1. Context: The safety gap in energy AI
The global energy transition is driving the integration of distributed energy resources (DERs) like photovoltaic generation and battery storage into residential and commercial buildings. Reinforcement learning (RL) has emerged as a promising way to manage these complex systems.
However, deploying unconstrained RL in real-world energy systems poses a fundamental challenge: agents may take actions that over-discharge batteries, violate thermal comfort, or exceed grid thresholds. While safe RL has shown promise in synthetic benchmarks like robotics, no open and reproducible benchmark previously existed for evaluating these methods in realistic distributed energy settings.
2. What SafeCityLearn does
SafeCityLearn is the first benchmark for safe RL in distributed energy systems. It extends the existing CityLearn environment by transforming it into a full constrained Markov decision process (CMDP).

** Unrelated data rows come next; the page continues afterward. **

Lemma FetchRows_body_total `{Collaborators} (t : MSBTree) (it : Iterator)
    (dst : RowBlock) (f : nat) :
  IsValid t (iter_ it) = true →
  ∃ r, FetchRows_body t it dst f = Some r ∧ nrows (step_block r) = nrows dst.
Proof.
  intros Hv. unfold IsValid in Hv. apply Nat.ltb_lt in Hv.
  apply lookup_lt_is_Some_2 in Hv as [[k row] Hk].
  destruct (FetchRows_body t it dst f) as [r|] eqn:Hb.
  - exists r. split; [done|].
    unfold FetchRows_body, GetCurrentEntry in Hb. rewrite Hk in Hb.
    simpl in Hb.
    destruct (mvcc_snap_ it _); [|by simplify_eq].
    destruct (_ && _); [by simplify_eq|].
    destruct (ProjectRowForRead _ _) as [[st data] a].
    destruct (Status_ok st); simpl in Hb; [|by simplify_eq].
    destruct (ApplyMutationsToProjectedRow _ _ _ _) as [st' dst'] eqn:Ha.
    pose proof (ApplyMutations_nrows (mvcc_snap_ it) (redo_head row) f
                  (write_row f data a dst)) as Hn.
    rewrite Ha in Hn. simpl in Hn.
    destruct (Status_ok st'); simpl in Hb; by simplify_eq.
  - exfalso. unfold FetchRows_body, GetCurrentEntry in Hb. rewrite Hk in Hb.
    simpl in Hb.
    destruct (mvcc_snap_ it _); [|done].
    destruct (_ && _); [done|].
    destruct (ProjectRowForRead _ _) as [[st data] a].
    destruct (Status_ok st); simpl in Hb; [|done].
    destruct (ApplyMutationsToProjectedRow _ _ _ _) as [st' dst'].
    destruct (Status_ok st'); done.
Qed.

(** The loop of [FetchRows] ends within as many iterations as the block has
    rows. *)
Lemma FetchRows_loop_total `{Collaborators} (fuel : nat) (t : MSBTree)
    (it : Iterator) (dst : RowBlock) (f : nat) :
  IsValid t (iter_ it) = true → nrows dst - f ≤ fuel → 0 < fuel →
  ∃ r, FetchRows_loop fuel t it dst f = Some r.
Proof.
  revert it dst f. induction fuel as [|fuel IH]; intros it dst f Hv Hf Hpos;
    [lia|].
  cbn [FetchRows_loop].
  destruct (FetchRows_body_total t it dst f Hv) as (r & Hr & Hn).
  rewrite Hr. simpl. destruct r as [it1 dst1|st1 it1 dst1|it1 dst1]; eauto.
  simpl in Hn. simpl.
  destruct (IsValid t (S (iter_ it1))) eqn:Hv'; simpl; [|eauto].
  destruct (Nat.ltb_spec (S f) (nrows dst1)); [|eauto].
  apply IH; [done|lia|lia].
Qed.

(** C3.  With projectors that initialise, [Init] on a fresh iterator
    returns OK and either leaves the iterator scanning, placed by the seek
    of the index at or after the greatest lower bound of the scan
    specification (on the first entry when there is none) and bounded above
    by the least of its upper bounds, or finishes the scan because a lower
    bound is past the end of the index.  [FetchRows] then stops strictly
    before the upper bound: whatever it goes over that is committed has a
    key below the bound, a row it leaves selected is one of those, and it
    finishes only on a committed entry that is at or past the bound, which
    it has not fetched; a key compares below the bound exactly when
    [out_of_bounds] is false, so a key equal to the bound is out.  On a valid
    iterator and a block that has rows, [FetchRows] returns. *)
Theorem Init_and_FetchRows_bounds `{Collaborators} (t : MSBTree)
    (sp : ScanSpec) (snap : MvccSnapshot) :
  projector_Init = OK → delta_projector_Init = OK →
  (Init (Some sp) t (NewIterator snap)).1 = OK ∧
  ((state_ (Init (Some sp) t (NewIterator snap)).2 = kScanning ∧
    ((lowers (encoded_ranges sp) = [] ∧
      iter_ (Init (Some sp) t (NewIterator snap)).2 = 0) ∨
     (∃ m, is_max m (lowers (encoded_ranges sp)) ∧
           iter_ (Init (Some sp) t (NewIterator snap)).2 = seek_index m t ∧
           IsValid t (seek_index m t) = true)) ∧
    ((uppers (encoded_ranges sp) = [] ∧
      upper_bound_ (Init (Some sp) t (NewIterator snap)).2 = None) ∨
     (∃ u, is_min u (uppers (encoded_ranges sp)) ∧
           upper_bound_ (Init (Some sp) t (NewIterator snap)).2 = Some u))) ∨
   (state_ (Init (Some sp) t (NewIterator snap)).2 = kFinished ∧
    ∃ l, l ∈ lowers (encoded_ranges sp) ∧ IsValid t (seek_index l t) = false)) ∧
  (∀ it dst st it' dst' fetched,
     state_ it = kScanning →
     FetchRows t it dst = Some (st, it', dst', fetched) →
     (∀ i, i < fetched →
        ∃ k row, t !! (iter_ it + i) = Some (k, row) ∧
          (mvcc_snap_ it (insertion_timestamp row) = true →
           out_of_bounds it k = false) ∧
          (selection_vector dst' !! i = Some true →
           mvcc_snap_ it (insertion_timestamp row) = true)) ∧
     (state_ it' = kFinished →
        ∃ k row, t !! (iter_ it + fetched) = Some (k, row) ∧
          mvcc_snap_ it (insertion_timestamp row) = true ∧
          out_of_bounds it k = true)) ∧
  (∀ it ub k, upper_bound_ it = Some ub →
     (out_of_bounds it k = false ↔ Slice_compare k ub = Lt)) ∧
  (∀ it dst, IsValid t (iter_ it) = true → 0 < nrows dst →
     ∃ r, FetchRows t it dst = Some r).
Proof.
  intros Hp Hd. split_and!.
  - unfold Init. rewrite Hp, Hd. simpl.
    destruct (has_encoded_ranges sp); [|done].
    by destruct (Init_ranges _ _ _ _) as [?|[? ?]].
  - unfold Init. rewrite Hp, Hd. simpl.
    pose proof (Init_ranges_spec t (NewIterator snap) (encoded_ranges sp) []
                  None (NewIterator snap)) as Hspec.
    destruct (has_encoded_ranges sp) eqn:Hhas.
    + destruct (Init_ranges _ _ _ _) as [it'|[it' max']].
      * simpl in *. right. apply Hspec. split_and!; done.
      * simpl in *. left. split; [done|].
        destruct Hspec as (_ & _ & Hlow & Hup); [by split_and!|].
        split.
        -- destruct max' as [m|]; simpl; [right|left; done].
           exists m. destruct Hlow. done.
        -- destruct max' as [m|]; simpl;
             (destruct (upper_bound_ it') as [u|]; [right; eauto|left; done]).
    + unfold has_encoded_ranges in Hhas.
      destruct (encoded_ranges sp); [|done]. simpl. left.
      split; [done|]. split; left; done.
  - intros it dst st it' dst' fetched Hs Hf. unfold FetchRows in Hf.
    apply FetchRows_loop_spec in Hf as (_ & _ & Hrows & Hfin). split.
    + intros i Hi. destruct (Hrows i) as (k & row & Hk & H1 & H2); [lia|].
      exists k, row. rewrite Nat.sub_0_r in Hk. done.
    + intros Hst. destruct Hfin as (_ & k & row & Hk & H1 & H2); [congruence|].
      exists k, row. rewrite Nat.sub_0_r in Hk. done.
  - intros it ub k Hub. unfold out_of_bounds. rewrite Hub.
    destruct (Slice_compare k ub); split; done.
  - intros it dst Hv Hn. unfold FetchRows.
    apply FetchRows_loop_total; [done|lia|done].
Qed.
Lemma frame fuel :
  (∀ current source destination value store st r st',
     PassValueToOtherContext fuel current source destination value store st = Some (r, st') →
     evolves st st') ∧
  (∀ current api source_context target_context store st r st',
     CreateProxyForAPI fuel current api source_context target_context store st = Some (r, st') →
     evolves st st').
Proof.
  induction fuel as [|fuel [IHpass IHproxy]];
    (split; [intros ??????? st' Hrun | intros ??????? st' Hrun]).
  - discriminate.
  - discriminate.
  - rewrite PassValueToOtherContext_S in Hrun. run_bind Hrun as h s0 Hh.
    run_steps.
    destruct (IsFunction _ _).
    { run_bind Hrun as func s1 Hcast. run_bind Hrun as func_id s2 Htake.
      run_bind Hrun as u s3 Hins. run_bind Hrun as proxy_func s4 Hnew. run_steps.
      destruct (evolves_proxied_function _ _ _ _ _ _ _ _ _ _ Htake Hins Hnew) as (Hev & _).
      eapply evolves_trans; [exact Hev | apply evolves_monitors]. }
    destruct (IsPromise _ _).
    { run_bind Hrun as v8_promise s1 Hcast. run_bind Hrun as handle s2 Hnew.
      run_bind Hrun as on_fulfilled s3 Hf. run_bind Hrun as on_rejected s4 Hr.
      run_bind Hrun as u s5 Hthen. run_steps.
      eapply evolves_trans; [eapply evolves_NewObject; [|done]; not_bound_proxy|].
      eapply evolves_trans; [eapply evolves_NewObject; [|done]; not_bound_proxy|].
      eapply evolves_trans; [eapply evolves_NewObject; [|done]; not_bound_proxy|].
      by eapply evolves_Promise_Then. }
    destruct (IsNativeError _ _).
    { run_bind Hrun as e s1 Hnew. run_steps.
      eapply evolves_NewObject; [|done]. not_bound_proxy. }
    destruct (IsArray _ _).
    { run_bind Hrun as arr s1 Hcast. run_bind Hrun as elements s2 Hes.
      run_bind Hrun as cloned_arr s3 Hnew. run_bind Hrun as u s4 Hloop. run_steps.
      apply Array_elements_state in Hes as ->.
      destruct u. revert Hloop. apply for_each_inv.
      - eapply evolves_NewObject; [|done]. not_bound_proxy.
      - intros i s s' _ Hs Hbody. run_bind Hbody as maybe_element s5 Hget.
        run_bind Hbody as element s6 Hck. run_bind Hbody as passed s7 Hpass. run_steps.
        apply Array_Get_state in Hget as ->.
        apply evolves_alter_new;
          [|by apply NewObject_Some in Hnew; simplify_eq; apply fresh_not_in_heap
           |apply set_element_kind].
        eapply evolves_trans; [exact Hs | by eapply IHpass]. }
    destruct (IsObject _ && _).
    { run_bind Hrun as api s1 Hcast. run_bind Hrun as proxy s2 Hproxy. run_steps.
      by eapply IHproxy. }
    destruct (IsNull _); [run_steps; apply evolves_refl|].
    destruct (IsUndefined _); [run_steps; apply evolves_refl|].
    destruct (ConvertFromV8_Value _); run_steps; apply evolves_refl.
  - rewrite CreateProxyForAPI_S in Hrun. run_bind Hrun as proxy s1 Hnew.
    run_bind Hrun as maybe_keys s2 Hkeys.
    apply GetOwnPropertyNames_state in Hkeys as ->.
    pose proof Hnew as Hev. apply evolves_NewObject in Hev; [|not_bound_proxy].
    apply NewObject_Some in Hnew. simplify_eq.
    destruct maybe_keys as [keys|]; [|by run_steps].
    run_bind Hrun as u s3 Hloop. destruct u. run_steps.
    revert Hloop. apply for_each_inv; [exact Hev|].
    intros key s s' _ Hs Hbody. unfold proxy_key in Hbody.
    destruct (key_to_string key) as [key_str|]; [|by run_steps].
    run_bind Hbody as maybe_value s4 Hget. apply Dictionary_Get_state in Hget as ->.
    destruct maybe_value as [value|]; [|by run_steps].
    run_bind Hbody as h s5 Hh. run_steps.
    assert (Hfresh : heap st !! fresh (dom (heap st)) = None) by apply fresh_not_in_heap.
    destruct (IsFunction _ _).
    { run_bind Hbody as func t1 Hcast. run_bind Hbody as func_id t2 Htake.
      run_bind Hbody as u t3 Hins. run_bind Hbody as method t4 Hmethod. run_steps.
      destruct (evolves_proxied_function _ _ _ _ _ _ _ _ _ _ Htake Hins Hmethod)
        as (Hev' & _).
      apply evolves_alter_new; [|done|apply define_property_kind].
      eapply evolves_trans; eauto. }
    destruct (_ && _).
    { run_bind Hbody as sub_api t1 Hcast. run_bind Hbody as sub_proxy t2 Hsub. run_steps.
      apply evolves_alter_new; [|done|apply define_property_kind].
      eapply evolves_trans; [exact Hs | by eapply IHproxy]. }
    run_bind Hbody as passed t1 Hpass. run_steps.
    apply evolves_alter_new; [|done|apply define_property_kind].
    eapply evolves_trans; [exact Hs | by eapply IHpass].
Qed.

- Explicit safety channels: It introduces configurable constraint functions and cost signals that reflect realistic energy limits.
- Standardized integration: The benchmark is integrated with the OmniSafe ecosystem, enabling standardized training and evaluation across major Safe RL algorithms.
- Reproducibility: The full framework, implementation, and experiment scripts are available as open source to foster community research.
3. Technical approach
SafeCityLearn embeds a CMDP formulation directly into the simulation framework. While traditional environments only provide reward signals, SafeCityLearn provides explicit cost channels that quantify operational violations.
The environment supports several families of constraint-handling mechanisms, including penalty methods, Lagrangian relaxation, and projection-based methods. It allows researchers to monitor both discounted constraint costs and empirical violation rates throughout training to ensure policies remain within a predefined safety budget.
4. Why this matters for Climate AI
Climate-friendly energy management requires more than just economic efficiency; it requires operational reliability. Unconstrained RL agents tend to fail in these environments because they lack signals regarding physical or regulatory boundaries, leading to persistent infeasibility.
SafeCityLearn demonstrates that incorporating constraint awareness significantly reduces violations, often below 5%, without compromising energy cost performance or emissions reduction. By maintaining the battery state-of-charge within admissible regions, Safe RL policies preserve the system’s ability to absorb renewable surplus and discharge strategically during high-price periods, leading to more efficient long-horizon energy shifting.
5. Key outcomes of the project
- Systematic comparison of safe RL algorithms: The authors performed the first systematic comparison of safe RL methods in distributed energy systems. Experiments on a year-long battery scheduling task showed that while unconstrained agents (like PPO and TRPO) had violation rates as high as 70–95%, the proposed Lagrangian-based version successfully stabilized near the 5% budget.
- Superiority of deterministic off-policy methods: DDPG-Lag was found to perform exceptionally well because the battery-scheduling task is a continuous control problem where deterministic actor-critic methods excel. The Lagrangian dual update provided the necessary stability to enforce feasibility while benefiting from the data efficiency of sample reuse.